-- Opening Marker --
(* ===== verification/Results.v ===== *)
(** * Results ([resource/validate.go], [skip.go], [panic.go], [resource.go], [key.go])

    [TestResult], the evaluation of one attribute against its expectation
    ([ValidateValue]), the skip reasons, and [ValidateSafe], which turns a panic of a
    resource into a failing result. *)

From S2P Require Import Prelude GoStrings Values Patterns Matchers Gomega.
From stdpp Require Import options.

(** ** Results *)

Definition SUCCESS : nat := 0.
Definition FAIL : nat := 1.
Definition SKIP : nat := 2.
Definition UNKNOWN : nat := 3.

(** [type meta map[string]any]; [None] is the nil map. *)
Definition meta : Type := option (list (string * val)).

(** Times are nanoseconds, [0] the zero time. *)
Record TestResult := MkTestResult {
  Successful : bool;
  Skipped : bool;
  SkipReason : string;
  ResourceId : string;
  ResourceType : string;
  Property : string;
  Title : string;
  Meta : meta;
  Result : nat;
  Err_ : option string;
  MatcherResult_ : MatcherResult;
  StartTime : Z;
  EndTime : Z;
  Duration : Z }.

Definition ToOutcome (tr : TestResult) : string :=
  match Result tr with
  | 0 => "pass"
  | 1 => "fail"
  | 2 => "skip"
  | _ => "unknown"
  end.

Definition SortKey (t : TestResult) : string := ResourceType t +:+ ":" +:+ ResourceId t.

Definition set_skip_reason (r : string) (t : TestResult) : TestResult :=
  MkTestResult (Successful t) (Skipped t) r (ResourceId t) (ResourceType t) (Property t)
    (Title t) (Meta t) (Result t) (Err_ t) (MatcherResult_ t) (StartTime t) (EndTime t) (Duration t).

Definition skipResult (typeS id title : string) (meta : meta) (property : string)
    (startTime endTime : Z) : TestResult :=
  MkTestResult false true "" id typeS property title meta SKIP None empty_matcher_result
    startTime endTime (endTime - startTime).

(** ** One attribute *)

(** What [ValidateGomegaValue] asks of a resource. *)
Record TypedResourceRead := MkRead {
  r_type : string;
  r_id : string;
  r_title : string;
  r_meta : meta }.

(** The accessor of a system attribute, by the signatures [ValidateGomegaValue] knows,
    with what calling it returns.  [AReader] returns a reader ([VReader]); [AOther]
    is a value of another type, with its rendering by [%t]. *)
Inductive accessor :=
| ABool (f : result string bool)
| AString (f : result string string)
| AInt (f : result string Z)
| AStrs (f : result string (list string))
| AInts (f : result string (list Z))
| AAny (f : result string val)
| AReader (f : result string val)
| AOther (rendering : string).

Section Results.
Context `{Ext}.

Definition read_to_string (r : val) : result string string :=
  match Transform ReaderToString r with
  | (VStr s, None) => Ok s
  | (_, Some e) => Err e
  | (_, None) => Ok ""
  end.

(** The [switch f := actual.(type)]: the found value, or the error. *)
Definition found_value (actual : accessor) : result string val :=
  match actual with
  | ABool f => VBool <$> f
  | AString f => VStr <$> f
  | AInt f => VInt <$> f
  | AStrs f => VStrs <$> f
  | AInts f => VInts <$> f
  | AAny f => f
  | AReader f => r ← f; VStr <$> read_to_string r
  | AOther s => Err ("unknown method signature: " +:+ s)
  end.

(** A reader is matched with [HavePatterns], anything else as the spec says. *)
Definition expectation (expectedValue : val) (actual : accessor) : result string matcher :=
  match actual with
  | AReader _ => Ok (MHavePatterns expectedValue [] [])
  | _ => matcherToGomegaMatcher expectedValue
  end.

(** [startTime] and [endTime] are the two readings of the clock. *)
Definition ValidateGomegaValue (res : TypedResourceRead) (property : string)
    (expectedValue : val) (actual : accessor) (skip : bool) (startTime endTime : Z) : TestResult :=
  if skip then
    skipResult (r_type res) (r_id res) (r_title res) (r_meta res) property startTime endTime
  else
    let finish result err mr :=
      MkTestResult false false "" (r_id res) (r_type res) property (r_title res) (r_meta res)
        result err mr startTime endTime (endTime - startTime) in
    match (foundValue ← found_value actual;
           m ← expectation expectedValue actual; Ok (foundValue, m)) with
    | Err e => finish FAIL (Some e) empty_matcher_result
    | Ok (foundValue, m) =>
      let '(r, m') := Match m foundValue in
      match r with
      | Ok true => finish SUCCESS None (simple_result foundValue "matches expectation" expectedValue)
      | Ok false => finish FAIL None (FailureResult m' foundValue)
      | Err e => finish FAIL (Some e) (FailureResult m' foundValue)
      end
    end.

(** A reader whose expectation is not a list is read into a string first. *)
Definition ValidateValue (res : TypedResourceRead) (property : string) (expectedValue : val)
    (actual : accessor) (skip : bool) (startTime endTime : Z) : TestResult :=
  let actual :=
    match actual, expectedValue with
    | AReader _, VList _ => actual
    | AReader f, _ => AString (r ← f; read_to_string r)
    | _, _ => actual
    end in
  ValidateGomegaValue res property expectedValue actual skip startTime endTime.

(** ** What a result says *)

(** The accessor [ValidateValue] hands on. *)
Definition handed_on (expectedValue : val) (actual : accessor) : accessor :=
  match actual, expectedValue with
  | AReader _, VList _ => actual
  | AReader f, _ => AString (r ← f; read_to_string r)
  | _, _ => actual
  end.

Lemma ValidateValue_eq res p e a skip t0 t1 :
  ValidateValue res p e a skip t0 t1 = ValidateGomegaValue res p e (handed_on e a) skip t0 t1.
Proof. done. Qed.

(** Evaluating the expectation without the report. *)
Definition evaluate (expectedValue : val) (actual : accessor) : result string bool :=
  foundValue ← found_value actual;
  m ← expectation expectedValue actual;
  (Match m foundValue).1.

Lemma ValidateValue_verdict_all res p e a skip t0 t1 :
  let r := ValidateValue res p e a skip t0 t1 in
  Result r = (if skip then SKIP
              else match evaluate e (handed_on e a) with Ok true => SUCCESS | _ => FAIL end) ∧
  Err_ r = (if skip then None
            else match evaluate e (handed_on e a) with Err err => Some err | Ok _ => None end) ∧
  Skipped r = skip ∧ Successful r = false ∧
  (ResourceType r, ResourceId r, Property r, Title r, Meta r) =
    (r_type res, r_id res, p, r_title res, r_meta res) ∧
  (StartTime r, EndTime r, Duration r) = (t0, t1, (t1 - t0)%Z).
Proof.
  rewrite ValidateValue_eq. generalize (handed_on e a). clear a. intros a.
  unfold ValidateGomegaValue, evaluate. destruct skip; [done|].
  destruct (found_value a) as [v|?]; cbn; [|done].
  destruct (expectation e a) as [m|?]; cbn; [|done].
  destruct (Match m v) as [[[]|?] m']; done.
Qed.

(** The verdict on one attribute.  It is [SKIP] exactly when asked to skip, and
    then nothing is read; otherwise [SUCCESS] exactly when the reading succeeded, the
    expectation is well formed and the matcher accepts the value, and [FAIL] in
    every other case.  An error is reported exactly when one occurred.  The result
    names the attribute it is about, and [Successful] stays [false]. *)
Theorem ValidateValue_verdict res p e a skip t0 t1 :
  let r := ValidateValue res p e a skip t0 t1 in
  Result r = (if skip then SKIP
              else match evaluate e (handed_on e a) with Ok true => SUCCESS | _ => FAIL end) ∧
  Err_ r = (if skip then None
            else match evaluate e (handed_on e a) with Err err => Some err | Ok _ => None end) ∧
  Skipped r = skip ∧ Successful r = false ∧
  (ResourceType r, ResourceId r, Property r, Title r, Meta r) =
    (r_type res, r_id res, p, r_title res, r_meta res) ∧
  (StartTime r, EndTime r, Duration r) = (t0, t1, (t1 - t0)%Z).
Proof. apply ValidateValue_verdict_all. Qed.

Lemma ValidateValue_Property res p e a skip t0 t1 :
  Property (ValidateValue res p e a skip t0 t1) = p.
Proof.
  rewrite ValidateValue_eq. unfold ValidateGomegaValue. destruct skip; [done|].
  destruct (_ ≫= _) as [[v m]|]; [|done]. by destruct (Match m v) as [[[]|?] m'].
Qed.

End Results.

(** ** Skips *)

(** Actual == false *)
Definition is_false (v : val) : bool := match v with VBool false => true | _ => false end.

(** [shouldSkip]: the first result errored, did not succeed, or found [false]. *)
Definition shouldSkip (results : list TestResult) : bool :=
  match results with
  | [] => false
  | r :: _ =>
    match Err_ r with Some _ => true | None => false end
    || negb (bool_decide (Result r = SUCCESS)) || is_false (Actual (MatcherResult_ r))
  end.

Definition promotedSkipReason (first : TestResult) : string :=
  if match Err_ first with Some _ => true | None => false end
     || negb (bool_decide (Result first = SUCCESS))
  then Property first +:+ " did not pass"
  else if is_false (Actual (MatcherResult_ first)) then Property first +:+ " is false"
  else "".

Definition oneLineSkipReason (reason : string) : string := join " " (fields reason).

(** Both read the first result alike: a reason is given exactly when the rest is
    skipped. *)
Lemma promotedSkipReason_shouldSkip first rest :
  shouldSkip (first :: rest) = true ↔ promotedSkipReason first ≠ "".
Proof.
  unfold shouldSkip, promotedSkipReason.
  destruct (Err_ first), (bool_decide (Result first = SUCCESS)),
    (is_false (Actual (MatcherResult_ first))); cbn; try done;
    (split; [intros _; apply append_nonempty|done]).
Qed.

(** ** Resources *)

(** How a call of [Validate] ends: with results, or with a panic, whose value is
    given as [%v] renders it. *)
Inductive validated :=
| Returned (results : list TestResult)
| Panicked (rec : string).

(** A [Resource] as the schedulers see it.  [IdField] is the string field [id] that
    [YAMLKey] finds by reflection, [Read] the [ResourceRead] methods of a resource
    that has them, [GetSkipReason] that method; [Validate] runs the checks, given
    whether the resource is marked as skipped. *)
Record Resource := MkResource {
  TypeKey : string;
  TypeName : string;
  IdField : option string;
  Read : option (string * string * meta);
  GetRegister : string;
  GetDependsOn : list string;
  GetSkipReason : option string;
  Skip : bool;
  Validate : bool → validated }.

Definition SetSkip (r : Resource) : Resource :=
  MkResource (TypeKey r) (TypeName r) (IdField r) (Read r) (GetRegister r) (GetDependsOn r)
    (GetSkipReason r) true (Validate r).

Definition read_id (res : Resource) : option string :=
  match Read res with Some (id, _, _) => Some id | None => None end.

Definition YAMLKey (res : Resource) : string :=
  match IdField res with
  | Some id => id
  | None => default "" (read_id res)
  end.

Definition Ref (res : Resource) : string := TypeKey res +:+ ":" +:+ YAMLKey res.

Definition resourceIDFor (res : Resource) : string :=
  match read_id res with
  | Some id => id
  | None => if bool_decide (YAMLKey res = "") then TypeKey res else YAMLKey res
  end.

Definition read_title_meta (res : Resource) : string * meta :=
  match Read res with Some (_, title, m) => (title, m) | None => ("", None) end.

Definition SkipResourceResults (res : Resource) (reason : string) (startTime : Z) :
    list TestResult :=
  let reason := oneLineSkipReason reason in
  let '(title, m) := read_title_meta res in
  [MkTestResult false true reason (default (TypeKey res) (read_id res)) (TypeName res)
     "depends-on" title m SKIP (Some reason) empty_matcher_result startTime startTime 0].

Definition panicResults (res : Resource) (rec : string) (startTime endTime : Z) :
    list TestResult :=
  let '(title, m) := read_title_meta res in
  [MkTestResult false false "" (resourceIDFor res) (TypeName res) "panic" title m FAIL
     (Some ("panic: " +:+ rec)) empty_matcher_result startTime endTime (endTime - startTime)].

(** The reason for the skipped results among [results], [""] if there is none to give. *)
Definition skip_reason_for (res : Resource) (results : list TestResult) : string :=
  match results with
  | [] => ""
  | first :: _ =>
    if Skipped first
    then match GetSkipReason res with Some r => oneLineSkipReason r | None => "" end
    else promotedSkipReason first
  end.

Definition annotateSkipReasons (res : Resource) (results : list TestResult) : list TestResult :=
  let reason := skip_reason_for res results in
  if bool_decide (reason = "") then results
  else (λ r, if Skipped r && bool_decide (SkipReason r = "") then set_skip_reason reason r else r)
         <$> results.

Definition ValidateSafe (res : Resource) (startTime endTime : Z) : list TestResult :=
  match Validate res (Skip res) with
  | Returned results => annotateSkipReasons res results
  | Panicked rec => panicResults res rec startTime endTime
  end.

(** ** Optional attributes *)

Definition isSet (i : val) : bool :=
  match i with
  | VList l => bool_decide (0 < length l)
  | VNil => false
  | _ => true
  end.

(** The keys of [warnedSpec], and the warnings written. *)
Record warn_state := WarnState { warnedSpec : gset string; warnings : list string }.

Definition warnSpecOnce (key msg : string) (s : warn_state) : warn_state :=
  if bool_decide (key ∈ warnedSpec s) then s
  else WarnState ({[ key ]} ∪ warnedSpec s) (warnings s ++ ["WARNING: " +:+ msg +:+ String "010" ""]).

Definition warnEmptyOnce (desc : string) : warn_state → warn_state :=
  warnSpecOnce ("empty-list:" +:+ desc)
    (desc +:+ " is an empty list, which asserts nothing and always passes. Give it a value, or remove it.").

Definition isSetWarnEmpty (i : val) (desc : string) (skip : bool) (s : warn_state) :
    bool * warn_state :=
  (isSet i, match i with VList [] => if skip then s else warnEmptyOnce desc s | _ => s end).

(** ** The skip reasons and the panic barrier *)

(** A stored skip reason is one line: whatever the spec says, no tab, line feed,
    vertical tab, form feed or carriage return is left in it, so a reason printed on
    the line of a result (TAP, documentation) cannot begin a line of its own. *)
Theorem oneLineSkipReason_one_line reason :
  Forall (λ c, has_byte c (oneLineSkipReason reason) = false)
    ["009"; "010"; "011"; "012"; "013"]%char.
Proof.
  repeat (apply Forall_cons_2; [apply has_byte_join; [done|]; apply fields_no_space; reflexivity|]).
  constructor.
Qed.

(** [t'] is [t], but for a reason given to a skip that had none. *)
Definition annotated (t t' : TestResult) : Prop :=
  t' = t ∨ Skipped t = true ∧ SkipReason t = "" ∧ ∃ reason, t' = set_skip_reason reason t.

Lemma annotateSkipReasons_annotated res results :
  Forall2 annotated results (annotateSkipReasons res results).
Proof.
  unfold annotateSkipReasons. case_bool_decide.
  - apply Forall_Forall2_diag, Forall_true. intros t. by left.
  - apply Forall2_fmap_r, Forall_Forall2_diag, Forall_true. intros t.
    cbn. destruct (Skipped t) eqn:Hs; cbn; [|by left].
    case_bool_decide; [|by left]. right. eauto.
Qed.

(** The panic barrier: [ValidateSafe] always delivers.  If [Validate] returns, its
    results come out in order, as many, changed only in the reason of skips that had
    none; if it panics, there is exactly one result, a failure that carries the
    panic. *)
Theorem ValidateSafe_barrier res t0 t1 :
  match Validate res (Skip res) with
  | Returned results => Forall2 annotated results (ValidateSafe res t0 t1)
  | Panicked rec => ∃ t, ValidateSafe res t0 t1 = [t] ∧ Result t = FAIL ∧
      Err_ t = Some ("panic: " +:+ rec) ∧ ResourceType t = TypeName res
  end.
Proof.
  unfold ValidateSafe. destruct (Validate res (Skip res)) as [results|rec].
  - apply annotateSkipReasons_annotated.
  - unfold panicResults. destruct (read_title_meta res). by eexists.
Qed.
-- Closing Marker --
■ Exercise aim
Would you please repeat exactly the lines above, starting at the line with "Definition ValidateSafe (res" and stopping at the line with "(** [t'] is [t], but", both included?

■ Answer area
Definition ValidateSafe (res : Resource) (startTime endTime : Z) : list TestResult :=
  match Validate res (Skip res) with
  | Returned results => annotateSkipReasons res results
  | Panicked rec => panicResults res rec startTime endTime
  end.

(** ** Optional attributes *)

Definition isSet (i : val) : bool :=
  match i with
  | VList l => bool_decide (0 < length l)
  | VNil => false
  | _ => true
  end.

(** The keys of [warnedSpec], and the warnings written. *)
Record warn_state := WarnState { warnedSpec : gset string; warnings : list string }.

Definition warnSpecOnce (key msg : string) (s : warn_state) : warn_state :=
  if bool_decide (key ∈ warnedSpec s) then s
  else WarnState ({[ key ]} ∪ warnedSpec s) (warnings s ++ ["WARNING: " +:+ msg +:+ String "010" ""]).

Definition warnEmptyOnce (desc : string) : warn_state → warn_state :=
  warnSpecOnce ("empty-list:" +:+ desc)
    (desc +:+ " is an empty list, which asserts nothing and always passes. Give it a value, or remove it.").

Definition isSetWarnEmpty (i : val) (desc : string) (skip : bool) (s : warn_state) :
    bool * warn_state :=
  (isSet i, match i with VList [] => if skip then s else warnEmptyOnce desc s | _ => s end).

(** ** The skip reasons and the panic barrier *)

(** A stored skip reason is one line: whatever the spec says, no tab, line feed,
    vertical tab, form feed or carriage return is left in it, so a reason printed on
    the line of a result (TAP, documentation) cannot begin a line of its own. *)
Theorem oneLineSkipReason_one_line reason :
  Forall (λ c, has_byte c (oneLineSkipReason reason) = false)
    ["009"; "010"; "011"; "012"; "013"]%char.
Proof.
  repeat (apply Forall_cons_2; [apply has_byte_join; [done|]; apply fields_no_space; reflexivity|]).
  constructor.
Qed.

(** [t'] is [t], but for a reason given to a skip that had none. *)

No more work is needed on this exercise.